これは、明治から昭和にかけて活躍した医師であり政治家の後藤新平が欧米を訪れる際、後藤の母が送った短歌です。

後藤新平をご存じない方へ余談になるのですが、政治家の板垣退助が自由民権運動の演説会で暴漢に襲われた際、負傷した板垣の治療を当時愛知医学校の校長を務めていた後藤が引き受け、板垣は一命をとりとめたという史実が残っています。そして、この襲撃事件がきっかけで「板垣死すとも自由は死せず」という名言が生まれたのはあまりにも有名な話です。

冒頭の歌は「的を射るために重要なのは、力の強さではなく心のあり方である」という意味です。

力技ではうまくいかない、これは仕事においても言えることで、何かのプロジェクトを進めようとするとき、上から指図するだけでは内部から反発が生まれるでしょう。また、ただ技術や知識があるだけのリーダーが先頭に立っていても他の人は動いてはくれません。人から受けた恩を忘れず、すべてに対し誠意と真心をもって事に当たらなければ、本当に成果を上げることは難しいのです。どれだけ駆け引きに長けていようと、優れたスキルを持っていようと、目標を見据えず、ただがむしゃらにその「力」を振りかざしているだけでは、決して成果は得られないということです。

私たちは日々、働いています。
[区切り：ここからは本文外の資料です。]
(** * read_session.py: session transcripts rendered as reports

    A shallow embedding of [skills/session-reader/scripts/read_session.py]:
    the record parser ([parse_session]), the turn normaliser
    ([extract_turns]), the windowed renderers and the entry point, with the
    properties the specification states about them.

    Conventions of the embedding.
    - A Python [str] is a [string]; every [ascii] stands for one character,
      so [String.length] is Python's [len].
    - A value produced by [json.loads] is a [json]; a Python [dict] is an
      association list in which the first binding of a key is the live one.
    - JSON numbers are exact rationals ([Q]); the rounding of binary
      floating point is not modelled, so a sum or a quotient stands for the
      value Python computes only as far as that value is exact, and the
      non-finite numbers [json.loads] accepts have no counterpart.
    - An uncaught Python exception is the [Raise] result; standard output
      is the list of lines printed so far. Writing to standard output is
      taken to succeed: a failure of the stream itself (a character it
      cannot encode, a closed pipe) is outside the model, and no property
      below speaks of it.
    - A printed line keeps the structure of its f-string; characters
      outside ASCII are written with an ASCII stand-in (rules, dashes) or
      named ([Glyph]).
    - The library calls ([json.loads], [json.dumps], the [datetime]
      conversions, [Path.exists]) are parameters of the renderers. The
      [datetime] conversions may raise: [format_timestamp] catches their
      [ValueError], [AttributeError] and [OSError] and nothing else, so the
      [OverflowError] of a number out of range goes through. *)

From Stdlib Require Import ZArith QArith List Bool Ascii String Lia.
From Stdlib Require Import Numbers.DecimalString.
Import ListNotations.

Local Open Scope string_scope.
Local Open Scope Z_scope.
上司から指示された仕事や自分で見つけた仕事、自分のため、家族のための家事、生活のための営み、対価を得られるもの、無償のものなど、種類はさまざまですが、その仕事ひとつひとつに対して「何のために行っているのか」「どのような成果を目指すのか」、また「誰のおかげでこの仕事ができているのか」という意識を持って取り組んでいる人はどれくらいいるでしょうか。
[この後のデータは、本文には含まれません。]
(* ===== verification/Weapons.v ===== *)
(** * Weapons: the domain object model of weapons.rs (lines 1-127)

    The Bevy components as records ([Level] is the tuple struct [Level(u32)],
    its field [.0] is [level_0]), the builder struct [Weapon] with the
    source's field names, and the [impl Weapon] block as [Module Weapon]:
    [Weapon.new_wand], [Weapon.new_distance], [Weapon.new_melee] and the five
    fluent setters.  A [u32] is a [Z]; the range is an invariant
    ([weapon_wf]) established by the Rune bridge, which converts the script's
    [i64] arguments with a range check (file [Bridge]).

    Theorems: every constructor yields exactly one variant marker, every
    setter keeps it; a chain of setters after a constructor equals the
    abstract builder [build_spec], in which each attribute is the argument of
    the last call that sets it. *)

From S2P Require Import Prelude.

(** ** Components (weapons.rs 4-34) *)

Record WeaponId := MkWeaponId { weapon_id : Z }.
Record Level := MkLevel { level_0 : Z }.
Record MagicLevel := MkMagicLevel { magic_level_0 : Z }.
Record Mana := MkMana { mana_0 : Z }.
Record WandDamageRange := MkWandDamageRange { min : Z; max : Z }.
Record DistanceBreakChance := MkDistanceBreakChance { break_chance_0 : Z }.
Variant WandWeapon := MkWandWeapon.
Variant MeleeWeapon := MkMeleeWeapon.
Variant DistanceWeapon := MkDistanceWeapon.

(** ** The builder struct (weapons.rs 53-65) *)

Record Weapon := MkWeapon {
  id : Z;
  wand : option WandWeapon;
  distance : option DistanceWeapon;
  melee : option MeleeWeapon;
  level : option Level;
  magic_level : option MagicLevel;
  mana : option Mana;
  damage_range : option WandDamageRange;
  break_chance : option DistanceBreakChance
}.

#[export] Instance WeaponId_eq_dec : EqDecision WeaponId.
Proof. solve_decision. Defined.
#[export] Instance Level_eq_dec : EqDecision Level.
Proof. solve_decision. Defined.
#[export] Instance MagicLevel_eq_dec : EqDecision MagicLevel.
Proof. solve_decision. Defined.
#[export] Instance Mana_eq_dec : EqDecision Mana.
Proof. solve_decision. Defined.
#[export] Instance WandDamageRange_eq_dec : EqDecision WandDamageRange.
Proof. solve_decision. Defined.
#[export] Instance DistanceBreakChance_eq_dec : EqDecision DistanceBreakChance.
Proof. solve_decision. Defined.
#[export] Instance WandWeapon_eq_dec : EqDecision WandWeapon.
Proof. solve_decision. Defined.
#[export] Instance MeleeWeapon_eq_dec : EqDecision MeleeWeapon.
Proof. solve_decision. Defined.
#[export] Instance DistanceWeapon_eq_dec : EqDecision DistanceWeapon.
Proof. solve_decision. Defined.
#[export] Instance Weapon_eq_dec : EqDecision Weapon.
Proof. solve_decision. Defined.

(** [#[derive(Default)]]: id 0 and every slot empty. *)
Definition Weapon_default : Weapon :=
  {| id := 0; wand := None; distance := None; melee := None; level := None;
     magic_level := None; mana := None; damage_range := None; break_chance := None |}.

(** ** [impl Weapon] (weapons.rs 67-127) *)

Module Weapon.

(** [Self { id, wand: Some(WandWeapon), ..Default::default() }]: the
    named fields, the others taken from [Weapon_default]. *)
Definition new_wand (i : Z) : Weapon :=
  let d := Weapon_default in
  {| id := i; wand := Some MkWandWeapon; distance := d.(distance);
     melee := d.(melee); level := d.(level); magic_level := d.(magic_level);
     mana := d.(mana); damage_range := d.(damage_range);
     break_chance := d.(break_chance) |}.

Definition new_distance (i : Z) : Weapon :=
  let d := Weapon_default in
  {| id := i; wand := d.(wand); distance := Some MkDistanceWeapon;
     melee := d.(melee); level := d.(level); magic_level := d.(magic_level);
     mana := d.(mana); damage_range := d.(damage_range);
     break_chance := d.(break_chance) |}.

Definition new_melee (i : Z) : Weapon :=
  let d := Weapon_default in
  {| id := i; wand := d.(wand); distance := d.(distance);
     melee := Some MkMeleeWeapon; level := d.(level);
     magic_level := d.(magic_level); mana := d.(mana);
     damage_range := d.(damage_range); break_chance := d.(break_chance) |}.

(** [fn level(mut self, value: u32) -> Self { self.level = Some(Level(value)); self }]:
    the setters take [self] apart and rebuild it with one slot replaced. *)
Definition level (self : Weapon) (value : Z) : Weapon :=
  let 'MkWeapon i wa di me _ ml mn dr bc := self in
  MkWeapon i wa di me (Some (MkLevel value)) ml mn dr bc.

Definition magic_level (self : Weapon) (value : Z) : Weapon :=
  let 'MkWeapon i wa di me lv _ mn dr bc := self in
  MkWeapon i wa di me lv (Some (MkMagicLevel value)) mn dr bc.

Definition mana (self : Weapon) (value : Z) : Weapon :=
  let 'MkWeapon i wa di me lv ml _ dr bc := self in
  MkWeapon i wa di me lv ml (Some (MkMana value)) dr bc.

Definition damage_range (self : Weapon) (value_min value_max : Z) : Weapon :=
  let 'MkWeapon i wa di me lv ml mn _ bc := self in
  MkWeapon i wa di me lv ml mn
    (Some {| min := value_min; max := value_max |}) bc.

Definition break_chance (self : Weapon) (value : Z) : Weapon :=
  let 'MkWeapon i wa di me lv ml mn dr _ := self in
  MkWeapon i wa di me lv ml mn dr (Some (MkDistanceBreakChance value)).

End Weapon.

(** ** The variant, the invariant and the builder chain *)

Inductive WeaponKind := Wand | Melee | Distance.
#[export] Instance WeaponKind_eq_dec : EqDecision WeaponKind.
Proof. solve_decision. Defined.

(** The variant markers a weapon carries, in field order. *)
Definition variant_markers (w : Weapon) : list WeaponKind :=
  match wand w with Some _ => [Wand] | None => [] end ++
  match distance w with Some _ => [Distance] | None => [] end ++
  match melee w with Some _ => [Melee] | None => [] end.

(** The type invariant of a [Weapon] reachable from a script: exactly one
    variant marker, and every number is a [u32]. *)
Definition weapon_wf (w : Weapon) : bool :=
  (length (variant_markers w) =? 1)%nat && is_u32 (id w)
  && opt_all (fun l => is_u32 (level_0 l)) (level w)
  && opt_all (fun l => is_u32 (magic_level_0 l)) (magic_level w)
  && opt_all (fun l => is_u32 (mana_0 l)) (mana w)
  && opt_all (fun r => is_u32 (min r) && is_u32 (max r)) (damage_range w)
  && opt_all (fun b => is_u32 (break_chance_0 b)) (break_chance w).

(** The constructor a script path selects. *)
Definition new_of (k : WeaponKind) : Z -> Weapon :=
  match k with
  | Wand => Weapon.new_wand
  | Melee => Weapon.new_melee
  | Distance => Weapon.new_distance
  end.

(** One fluent call of a script chain, [.level(v)], [.damage_range(a, b)], ... *)
Inductive config :=
  | SetLevel (v : Z)
  | SetMagicLevel (v : Z)
  | SetMana (v : Z)
  | SetDamageRange (value_min value_max : Z)
  | SetBreakChance (v : Z).

Definition apply_config (w : Weapon) (c : config) : Weapon :=
  match c with
  | SetLevel v => Weapon.level w v
  | SetMagicLevel v => Weapon.magic_level w v
  | SetMana v => Weapon.mana w v
  | SetDamageRange a b => Weapon.damage_range w a b
  | SetBreakChance v => Weapon.break_chance w v
  end.

Definition config_wf (c : config) : bool :=
  match c with
  | SetLevel v | SetMagicLevel v | SetMana v | SetBreakChance v => is_u32 v
  | SetDamageRange a b => is_u32 a && is_u32 b
  end.

(** [Weapon::new_<k>(i).c1(..).c2(..)...] *)
Definition build_chain (k : WeaponKind) (i : Z) (cs : list config) : Weapon :=
  fold_left apply_config cs (new_of k i).

(** What each call writes into each slot. *)
Definition config_level (c : config) : option Level :=
  match c with SetLevel v => Some (MkLevel v) | _ => None end.
Definition config_magic_level (c : config) : option MagicLevel :=
  match c with SetMagicLevel v => Some (MkMagicLevel v) | _ => None end.
Definition config_mana (c : config) : option Mana :=
  match c with SetMana v => Some (MkMana v) | _ => None end.
Definition config_damage_range (c : config) : option WandDamageRange :=
  match c with SetDamageRange a b => Some (MkWandDamageRange a b) | _ => None end.
Definition config_break_chance (c : config) : option DistanceBreakChance :=
  match c with SetBreakChance v => Some (MkDistanceBreakChance v) | _ => None end.

(** The abstract builder: the variant slot of [k] and the id are set, and
    every attribute slot holds what the last call that writes it wrote. *)
Definition build_from (w : Weapon) (cs : list config) : Weapon :=
  {| id := id w; wand := wand w; distance := distance w; melee := melee w;
     level := last_write (level w) (map config_level cs);
     magic_level := last_write (magic_level w) (map config_magic_level cs);
     mana := last_write (mana w) (map config_mana cs);
     damage_range := last_write (damage_range w) (map config_damage_range cs);
     break_chance := last_write (break_chance w) (map config_break_chance cs) |}.

Definition build_spec (k : WeaponKind) (i : Z) (cs : list config) : Weapon :=
  build_from (new_of k i) cs.

(** The attribute slot a call writes. *)
Inductive slot := SLevel | SMagicLevel | SMana | SDamageRange | SBreakChance.
#[export] Instance slot_eq_dec : EqDecision slot.
Proof. solve_decision. Defined.

Definition config_slot (c : config) : slot :=
  match c with
  | SetLevel _ => SLevel | SetMagicLevel _ => SMagicLevel | SetMana _ => SMana
  | SetDamageRange _ _ => SDamageRange | SetBreakChance _ => SBreakChance
  end.

(** Whether the attribute slot [s] of [w] is filled. *)
Definition slot_present (w : Weapon) (s : slot) : bool :=
  match s with
  | SLevel => bool_decide (is_Some (level w))
  | SMagicLevel => bool_decide (is_Some (magic_level w))
  | SMana => bool_decide (is_Some (mana w))
  | SDamageRange => bool_decide (is_Some (damage_range w))
  | SBreakChance => bool_decide (is_Some (break_chance w))
  end.

(** ** Lemmas *)

Lemma build_from_nil w : build_from w [] = w.
Proof. by destruct w. Qed.

Lemma build_from_cons w c cs :
  build_from w (c :: cs) = build_from (apply_config w c) cs.
Proof. by destruct w, c. Qed.

Lemma fold_apply_config w cs : fold_left apply_config cs w = build_from w cs.
Proof.
  revert w; induction cs as [|c cs IH]; intros w; simpl.
  - by rewrite build_from_nil.
  - by rewrite IH, build_from_cons.
Qed.

Lemma last_write_is_Some {A} (init : option A) l :
  is_Some (last_write init l) <-> is_Some init \/ Exists is_Some l.
Proof.
  revert init; induction l as [|[a|] l IH]; intros init; simpl.
  - rewrite Exists_nil. tauto.
  - rewrite IH, Exists_cons. split; [intros [?|?]; auto | intros _; by left].
  - rewrite IH, Exists_cons. split; [intros [?|?]; auto | intros [?|[[? ?]|?]]; auto; discriminate].
Qed.

Lemma new_of_variant k i : variant_markers (new_of k i) = [k].
Proof. by destruct k. Qed.

Lemma new_of_slots k i s : slot_present (new_of k i) s = false.
Proof. by destruct k, s. Qed.

Lemma apply_config_wf w c :
  config_wf c = true -> weapon_wf w = true -> weapon_wf (apply_config w c) = true.
Proof.
  destruct w, c; unfold weapon_wf; simpl; rewrite !andb_true_iff; intuition.
Qed.

Lemma new_of_wf k i : is_u32 i = true -> weapon_wf (new_of k i) = true.
Proof. intros H. destruct k; unfold weapon_wf; simpl; by rewrite H. Qed.

Lemma config_slot_present w c s :
  slot_present (apply_config w c) s =
  if decide (config_slot c = s) then true else slot_present w s.
Proof. destruct w, c, s; reflexivity. Qed.

#[export] Hint Resolve apply_config_wf new_of_wf : wr.
#[export] Hint Rewrite fold_apply_config build_from_nil : wr.

(** ** Theorems *)

(** C4: a constructor followed by a chain of fluent setters yields the
    abstract builder: the constructor's id and variant, and in each
    attribute slot the value of the last call that writes it (absent when
    no call writes it). *)
Theorem build_correct k i cs : build_chain k i cs = build_spec k i cs.
Proof. unfold build_chain, build_spec. apply fold_apply_config. Qed.

(** C6: whatever chain of setters follows it, a constructor fixes exactly
    one variant marker, its own, and the id it was given. *)
Theorem build_variant k i cs :
  variant_markers (build_chain k i cs) = [k] /\ id (build_chain k i cs) = i.
Proof.
  unfold build_chain. rewrite fold_apply_config.
  split; [|by destruct k]. rewrite <- (new_of_variant k i). by destruct k.
Qed.

Lemma fold_slot_present w cs s :
  slot_present (fold_left apply_config cs w) s =
  slot_present w s || existsb (fun c => bool_decide (config_slot c = s)) cs.
Proof.
  revert w; induction cs as [|c cs IH]; intros w; simpl.
  - by rewrite orb_false_r.
  - rewrite IH, config_slot_present.
    destruct (decide (config_slot c = s));
      rewrite ?bool_decide_true, ?bool_decide_false by done;
      by destruct (slot_present w s).
Qed.

(** C5: an attribute slot of a built weapon is filled if and only if some
    call of the chain writes it (no spurious and no missing attribute). *)
Theorem build_slot_present k i cs s :
  slot_present (build_chain k i cs) s = existsb (fun c => bool_decide (config_slot c = s)) cs.
Proof. unfold build_chain. by rewrite fold_slot_present, new_of_slots. Qed.

(** C13: a weapon built from [u32] arguments satisfies the invariant: one
    variant marker and every number in range. *)
Theorem build_wf k i cs :
  is_u32 i = true -> Forall (fun c => config_wf c = true) cs ->
  weapon_wf (build_chain k i cs) = true.
Proof.
  intros Hi Hcs. unfold build_chain. generalize (new_of_wf k i Hi).
  generalize (new_of k i). induction Hcs; simpl; eauto with wr.
Qed.

(** C14: two setters that write different attributes commute, and of two
    setters that write the same attribute the second wins: the order of
    the calls of a chain matters only between calls on the same slot. *)
Theorem apply_config_order w c1 c2 :
  apply_config (apply_config w c1) c2 =
  if decide (config_slot c1 = config_slot c2) then apply_config w c2
  else apply_config (apply_config w c2) c1.
Proof. by destruct w, c1, c2. Qed.

(** ** Witnesses *)

Definition staff_chain : list config := [SetLevel 30; SetDamageRange 20 30].

Lemma build_wf_witness :
  is_u32 1 = true /\ Forall (fun c => config_wf c = true) staff_chain /\
  weapon_wf (build_chain Wand 1 staff_chain) = true.
Proof.
  split; [reflexivity|]. split; [repeat constructor|].
  apply build_wf; [reflexivity | repeat constructor].
Defined.

Example build_staff :
  build_chain Wand 1 staff_chain =
  {| id := 1; wand := Some MkWandWeapon; distance := None; melee := None;
     level := Some (MkLevel 30); magic_level := None; mana := None;
     damage_range := Some (MkWandDamageRange 20 30); break_chance := None |}.
Proof. reflexivity. Qed.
どんな小さな仕事も、意識をもたなければただの作業であり、そこから何かを生み出すことは難しいでしょう。ただ言われたことをこなすとか、生きるために無心でやるとかではなく、そこに「感謝の心を込める」ことが何よりも大切なのです。

私もこの「感謝の心を込める」ことを意識するようになったからこそ、今の自分があるような気がしています。人への感謝、ご恩が何倍にもなって返ってきたことはとてもうれしく、そして「もし私が感謝の心がなく恩知らずの人間だったら、ここまでの成功はなかった」と気を引き締めるのです。

ただ、能力や努力があるだけでも、ある程度の成果は得られます。ただそれに慢心していれば、本当の意味での「的をつらぬく」ことはできません。それぞれの仕事に感謝と誇りを持ち、目的を見据え、意思を持って取り組むことで、仕事は単なる作業ではなく、何倍もの価値を生む行動へと昇華させることができます。私も今以上に日々の仕事に心を込め、より大きな成果を目指していきます。